Alleine auf dem Weg zum Ziel lenken einen die vielen Sidequests und teils arg skurrilen, toll geschriebenen Charaktere zum Erkunden der riesigen Spielwelt ein. Mit „Undead Nightmare“ ist auch das Add-On mit an Bord und erweitert die ohnehin üppige Skala nochmals um weitere, im Hauptspiel nicht vorhandene Facetten.
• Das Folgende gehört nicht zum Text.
(** * Job store of work-flow-connect: a shallow embedding of
      [src/contexts/JobContext.tsx] and the properties of its operations.

    The provider component keeps the job list in React state and exposes
    CRUD and social operations over it.  The embedding keeps the shape of
    the source: arrays are lists, [Array.prototype.map], [filter], [find]
    and [includes] are the corresponding list functions, a JS number that
    the code only counts with is a [Z], the React state cells together with
    the collaborators they talk to (authentication, local storage, toast
    notifications) are one record that the operations pass along. *)

From Stdlib Require Import List String ZArith Bool Lia Permutation.
From Stdlib Require Import Decimal DecimalString.
Import ListNotations.
Local Open Scope string_scope.
Local Open Scope list_scope.
Local Open Scope Z_scope.

(** ** Data model (the exported types of the context) *)

Module Reply.
Record ReplyType : Type := mk {
    id : string;
    content : string;
    userId : string;
    userName : string;
    userPhoto : string;
    timestamp : Z
  }.
End Reply.

Module Comment.
Record CommentType : Type := mk {
    id : string;
    content : string;
    userId : string;
    userName : string;
    userPhoto : string;
    timestamp : Z;
    replies : list Reply.ReplyType
  }.

  (** [{ ...comment, replies: r }] *)
Definition with_replies (c : CommentType) (r : list Reply.ReplyType) : CommentType :=
    mk (id c) (content c) (userId c) (userName c) (userPhoto c) (timestamp c) r.
End Comment.

(** [status: 'open' | 'in-progress' | 'completed'] *)
Inductive JobStatus : Type := open | in_progress | completed.

Module Job.
Record JobType : Type := mk {
    id : string;
    title : string;
    description : string;
    budget : Z;
    category : string;
    skills : list string;
    userId : string;
    userName : string;
    userPhoto : option string;
    status : JobStatus;
    timestamp : Z;
    comments : list Comment.CommentType;
    likedBy : list string;
    likesCount : Z;
    savedBy : list string
  }.

  (** [{ ...job, comments: cs }] *)
Definition with_comments (j : JobType) (cs : list Comment.CommentType) : JobType :=
    mk (id j) (title j) (description j) (budget j) (category j) (skills j)
       (userId j) (userName j) (userPhoto j) (status j) (timestamp j)
       cs (likedBy j) (likesCount j) (savedBy j).

  (** [{ ...job, likedBy: l, likesCount: n }] *)
Definition with_likes (j : JobType) (l : list string) (n : Z) : JobType :=
    mk (id j) (title j) (description j) (budget j) (category j) (skills j)
       (userId j) (userName j) (userPhoto j) (status j) (timestamp j)
       (comments j) l n (savedBy j).

  (** [{ ...job, savedBy: s }] *)
Definition with_savedBy (j : JobType) (s : list string) : JobType :=
    mk (id j) (title j) (description j) (budget j) (category j) (skills j)
       (userId j) (userName j) (userPhoto j) (status j) (timestamp j)
       (comments j) (likedBy j) (likesCount j) s.
End Job.

(** [Partial<JobType>]: every key of a job may be present or absent. *)
Module Partial.
Record PartialJobType : Type := mk {
    id : option string;
    title : option string;
    description : option string;
    budget : option Z;
    category : option string;
    skills : option (list string);
    userId : option string;
    userName : option string;
    userPhoto : option (option string);
    status : option JobStatus;
    timestamp : option Z;
    comments : option (list Comment.CommentType);
    likedBy : option (list string);
    likesCount : option Z;
    savedBy : option (list string)
  }.

  (** The object literal [{}]. *)
Definition empty : PartialJobType :=
    mk None None None None None None None None None None None None None None None.

  (** The object literal [{ status: s }]. *)
Definition only_status (s : JobStatus) : PartialJobType :=
    mk None None None None None None None None None (Some s) None None None None None.
End Partial.

(** A key of the right operand of a spread wins when it is present. *)
Definition override {A : Type} (old : A) (new : option A) : A :=
  match new with Some v => v | None => old end.

(** [{ ...job, ...updates }] *)
Definition spread (job : Job.JobType) (updates : Partial.PartialJobType) : Job.JobType :=
  Job.mk
    (override (Job.id job) (Partial.id updates))
    (override (Job.title job) (Partial.title updates))
    (override (Job.description job) (Partial.description updates))
    (override (Job.budget job) (Partial.budget updates))
    (override (Job.category job) (Partial.category updates))
    (override (Job.skills job) (Partial.skills updates))
    (override (Job.userId job) (Partial.userId updates))
    (override (Job.userName job) (Partial.userName updates))
    (override (Job.userPhoto job) (Partial.userPhoto updates))
    (override (Job.status job) (Partial.status updates))
    (override (Job.timestamp job) (Partial.timestamp updates))
    (override (Job.comments job) (Partial.comments updates))
    (override (Job.likedBy job) (Partial.likedBy updates))
    (override (Job.likesCount job) (Partial.likesCount updates))
    (override (Job.savedBy job) (Partial.savedBy updates)).

(** The argument of [addJob]:
    [Omit<JobType, 'id' | 'timestamp' | 'comments' | 'likedBy' | 'savedBy' | 'likesCount'>]. *)
Module NewJob.
Record NewJobType : Type := mk {
    title : string;
    description : string;
    budget : Z;
    category : string;
    skills : list string;
    userId : string;
    userName : string;
    userPhoto : option string;
    status : JobStatus
  }.
End NewJob.

(** The acting user handed out by [useAuth]; the store reads [id], [name]
    and [photoURL] of it. *)
Module User.
Record UserType : Type := mk {
    id : string;
    name : string;
    photoURL : option string
  }.
End User.

(** A job record of the remote API: the typed fields plus optional
    [comments] and optional lists of liker and saver objects, of which
    only the [id] is projected. *)
Module Remote.
Record Liker : Type := mkLiker { liker_id : string }.

Record RawJob : Type := mk {
    base : NewJob.NewJobType;
    id : string;
    timestamp : Z;
    comments : option (list Comment.CommentType);
    likedBy : option (list Liker);
    savedBy : option (list Liker)
  }.

  (** What [fetch] and [response.json()] can come back with. *)
Inductive Response : Type :=
  | NetworkError                          (* fetch rejects *)
  | NotOk                                 (* response.ok is false *)
  | InvalidBody                           (* response.json() rejects *)
  | OkWithoutJobs                         (* data.jobs is falsy *)
  | OkJobs (jobs : list RawJob).          (* data.jobs *)

(** The responses that send [fetchJobs] into its [catch] branch. *)
Definition failed (r : Response) : bool :=
  match r with
  | NetworkError | NotOk | InvalidBody => true
  | OkWithoutJobs | OkJobs _ => false
  end.
End Remote.

(** ** Collaborators *)

(** The ['wfc_jobs'] slot of local storage.  The text that
    [JSON.stringify] wrote is kept as the list it was made from; text that
    [JSON.parse] rejects is [Corrupt]. *)
Inductive CacheEntry : Type :=
| Snapshot (js : list Job.JobType)
| Corrupt.

Inductive ToastVariant : Type := default | destructive.

Record Toast : Type := mkToast {
  variant : ToastVariant;
  toast_title : string;
  toast_description : string
}.

(** [Date.now()] may be read several times in one call; [clk k] is the
    k-th reading. *)
Definition Clock : Type := nat -> Z.

(** [n.toString()] for an integral number. *)
Definition toString (n : Z) : string := NilZero.string_of_int (Z.to_int n).

(** ** State of the provider *)

Record Store : Type := mkStore {
  jobs : list Job.JobType;              (* useState<JobType[]>([]) *)
  savedJobs : list Job.JobType;         (* useState<JobType[]>([]) *)
  isLoading : bool;                     (* useState(true) *)
  error : option string;                (* useState<string | null>(null) *)
  currentUser : option User.UserType;   (* useAuth() *)
  localStorage : option CacheEntry;     (* localStorage.getItem('wfc_jobs') *)
  toasts : list Toast                   (* notifications emitted, newest last *)
}.

Definition setJobsTo (js : list Job.JobType) (s : Store) : Store :=
  mkStore js (savedJobs s) (isLoading s) (error s) (currentUser s) (localStorage s) (toasts s).

Definition setSavedJobs (js : list Job.JobType) (s : Store) : Store :=
  mkStore (jobs s) js (isLoading s) (error s) (currentUser s) (localStorage s) (toasts s).

Definition setIsLoading (b : bool) (s : Store) : Store :=
  mkStore (jobs s) (savedJobs s) b (error s) (currentUser s) (localStorage s) (toasts s).

Definition setError (e : string) (s : Store) : Store :=
  mkStore (jobs s) (savedJobs s) (isLoading s) (Some e) (currentUser s) (localStorage s) (toasts s).

Definition setCurrentUser (u : option User.UserType) (s : Store) : Store :=
  mkStore (jobs s) (savedJobs s) (isLoading s) (error s) u (localStorage s) (toasts s).

Definition setItem (e : CacheEntry) (s : Store) : Store :=
  mkStore (jobs s) (savedJobs s) (isLoading s) (error s) (currentUser s) (Some e) (toasts s).

Definition toast (t : Toast) (s : Store) : Store :=
  mkStore (jobs s) (savedJobs s) (isLoading s) (error s) (currentUser s) (localStorage s)
          (toasts s ++ [t]).

(** How a call ends: it returns a value or an exception reaches the caller. *)
Inductive Outcome (A : Type) : Type :=
| Returned (a : A)
| Thrown.
Arguments Returned {A} a.
Arguments Thrown {A}.

(** ** Array helpers *)

(** [xs.includes(x)] on an array of strings. *)
Definition includes (xs : list string) (x : string) : bool :=
  existsb (fun y => String.eqb y x) xs.

(** [xs.filter(id => id !== x)] *)
Definition without (xs : list string) (x : string) : list string :=
  filter (fun id => negb (String.eqb id x)) xs.

(** ** Effects that follow a render

    [useEffect(() => { updateSavedJobs(); }, [jobs, currentUser, updateSavedJobs])]
    and the effect that mirrors a non-empty job list into local storage
    run after every render in which [jobs] is a new array.  The store is
    observed once these effects have run. *)

Definition updateSavedJobs (s : Store) : Store :=
  match currentUser s with
  | Some u =>
      let userSavedJobs :=
        filter (fun job => includes (Job.savedBy job) (User.id u)) (jobs s) in
      setSavedJobs userSavedJobs s
  | None => setSavedJobs [] s
  end.

Definition persistJobs (s : Store) : Store :=
  if (0 <? Z.of_nat (List.length (jobs s))) then setItem (Snapshot (jobs s)) s else s.

Definition afterJobsChange (s : Store) : Store :=
  persistJobs (updateSavedJobs s).

(** [setJobs(prevJobs => f(prevJobs))] *)
Definition setJobs (f : list Job.JobType -> list Job.JobType) (s : Store) : Store :=
  setJobsTo (f (jobs s)) s.

(** ** Seed data *)

Definition getMockJobs (clk : Clock) : list Job.JobType :=
  [ Job.mk "1"
      "Desarrollo de aplicación web con React"
      "Necesito un desarrollador para crear una aplicación web completa utilizando React, Node.js y MongoDB. La aplicación debe tener funcionalidades de autenticación, gestión de usuarios y un panel de administración."
      2500
      "Desarrollo Web"
      ["React"; "Node.js"; "MongoDB"; "Express"]
      "user1"
      "Carlos Martínez"
      (Some "https://randomuser.me/api/portraits/men/1.jpg")
      open
      (clk 0%nat - 86400000 * 2)
      [ Comment.mk "c1"
          "Me interesa este proyecto. Tengo experiencia en proyectos similares."
          "user2"
          "Laura Gómez"
          "https://randomuser.me/api/portraits/women/2.jpg"
          (clk 1%nat - 43200000)
          [ Reply.mk "r1"
              "Gracias por tu interés, por favor envíame un mensaje para discutir los detalles."
              "user1"
              "Carlos Martínez"
              "https://randomuser.me/api/portraits/men/1.jpg"
              (clk 2%nat - 36000000) ] ]
      [] 0 [];
    Job.mk "2"
      "Diseño de logotipo para startup de tecnología"
      "Somos una startup en el sector de la tecnología y necesitamos un logotipo moderno y profesional que refleje nuestra identidad de marca. Queremos algo minimalista pero impactante."
      500
      "Diseño Gráfico"
      ["Illustrator"; "Photoshop"; "Diseño de Logos"; "Branding"]
      "user3"
      "Ana Rodríguez"
      (Some "https://randomuser.me/api/portraits/women/3.jpg")
      open
      (clk 3%nat - 86400000)
      [] [] 0 [];
    Job.mk "3"
      "Traducción de documentos técnicos inglés-español"
      "Necesito traducir manuales técnicos de ingeniería del inglés al español. Son aproximadamente 200 páginas con terminología especializada."
      800
      "Traducción"
      ["Inglés"; "Español"; "Traducción Técnica"]
      "user4"
      "Roberto Sánchez"
      (Some "https://randomuser.me/api/portraits/men/4.jpg")
      in_progress
      (clk 4%nat - 86400000 * 5)
      [] [] 0 [];
    Job.mk "4"
      "Desarrollo de aplicación móvil para Android e iOS"
      "Buscamos un desarrollador con experiencia en React Native para crear una aplicación móvil que funcione tanto en Android como en iOS. La aplicación debe tener funcionalidades de geolocalización y notificaciones push."
      3000
      "Desarrollo Móvil"
      ["React Native"; "Android"; "iOS"; "Firebase"]
      "user5"
      "Elena Torres"
      (Some "https://randomuser.me/api/portraits/women/5.jpg")
      open
      (clk 5%nat - 86400000 * 3)
      [] [] 0 [];
    Job.mk "5"
      "Edición y postproducción de video corporativo"
      "Tenemos material grabado para un video corporativo de 5 minutos y necesitamos un profesional para la edición y postproducción. Se requiere experiencia en After Effects para animaciones y efectos."
      1200
      "Video y Animación"
      ["Premiere Pro"; "After Effects"; "Edición de Video"; "Postproducción"]
      "user1"
      "Carlos Martínez"
      (Some "https://randomuser.me/api/portraits/men/1.jpg")
      completed
      (clk 6%nat - 86400000 * 10)
      [] [] 0 [] ].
Üppig ist zweifelsohne leider auch der hohe Preis von fast 50 €. Für Wiederholungstäter sicherlich eher für Kopfschütteln sorgend, bekommen Neulinge hier aber eine ganze Menge geboten. Durch die rosarote Brille betrachtet. Mit beidseitigem Augenzwinkern… nichtsdestotrotz handelt es sich um einen guten Port, den sich die Spielerschaft in dieser Qualität bereits für GTA: The Trilogy gewünscht hätte. Doch genug mit den Vergleichen, gebt eurem Pferd die Sporen, reitet dem Sonnenaufgang entgegen und habt Spaß mit
einem der besten Programme der Videospielgeschichte!